(** C15. A chunked body survives the trip: what the encoder writes, the decoder
    reads back, whatever the segmentation of the transport, its stalls and the
    size of the caller's buffer.  The loop of reads ends (it neither panics
    nor runs for ever), the only error it can give is one of the transport,
    and it leaves the transport right after the [CR] of the last size line:
    the line feed and the empty line that end the coding are not read. *)
Theorem chunked_roundtrip chunks cap wire tail fuel polls n (b : BufIo.t R) :
  Forall (fun c => zlen c < Coding.max_chunk) chunks ->
  encode_body cap chunks = Done wire ->
  zlen (Coding.coded_body chunks) <= cap <= isize_max ->
  BufIo.rd_wf b -> BufIo.incoming b = wire ++ tail -> r_live = true -> 0 < n ->
  zlen (BufIo.incoming b) < Z.of_nat fuel -> (4 < fuel)%nat ->
  (r_stalls (BufIo.inner b) < polls)%nat -> zlen (concat chunks) < Z.of_nat polls ->
  wp (Coding.read_to_end fuel polls n) (ChunkedDecoder.new, b) (fun r st =>
    match r with
    | Ready (Ok body) =>
        body = concat chunks /\ ChunkedDecoder.is_end st.1 = true /\
        BufIo.incoming st.2 = LF :: CR :: LF :: tail
    | Ready (Err e) => raises R e
    | Pending => False
    end).
Proof.
  intros Hall Henc Hcap Hb Hin Hlive Hn Hf Hf4 Hst Hpolls.
  rewrite encode_body_ok in Henc by done. injection Henc as <-.
  destruct (Coding.reached_body ChunkedDecoder.new chunks) as (e & Hr & He); [done..|].
  eapply Coding.read_to_end_wp; try done; [by intros [|]|].
  rewrite Hin. unfold Coding.coded_body. rewrite <- !app_assoc. done.
Qed.
(* ===== verification/Error.v ===== *)
(** * Errors (src/error.rs, and [err_closed] of src/lib.rs) *)

From S2P Require Import Prelude.
From S2P Require Import Async.
From S2P Require Import Http_api.

Module Error.
Section Defs.
Context `{Http} `{Httparse}.

(** A user error carries its message, not rendered. *)
Inductive t :=
  | User (msg : list fmt)
  | Io (e : io_error)
  | Http11Parser (e : hp_error)
  | Http (e : http_error).

Definition into_io (e : t) : io_error :=
  match e with
  | Io i => i
  | User m => io_error_new Other m
  | Http11Parser e => io_error_new Other [Lit (hp_error_msg e)]
  | Http e => io_error_new Other [Lit (http_error_msg e)]
  end.

(** [impl fmt::Display]. *)
Definition display (e : t) : list fmt :=
  match e with
  | User v => v
  | Io v => err_msg v
  | Http11Parser v => [Lit "http11 parser: "; Lit (hp_error_msg v)]
  | Http v => [Lit "http api: "; Lit (http_error_msg v)]
  end.

(** [impl From<io::Error>]. *)
Definition from_io (e : io_error) : t := Io e.

(** [impl From<httparse::Error>] and [impl From<http::Error>]. *)
Definition from_httparse (e : hp_error) : t := Http11Parser e.
Definition from_http (e : http_error) : t := Http e.

Definition err_closed {A} (msg : string) : result A t :=
  Err (from_io (io_error_new NotConnected [Lit msg])).
End Defs.
End Error.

■ Your task:
Some of the data mentions "transport". Copy every line where it does.

■ Written answer:
    reads back, whatever the segmentation of the transport, its stalls and the
    nor runs for ever), the only error it can give is one of the transport,
    and it leaves the transport right after the [CR] of the last size line:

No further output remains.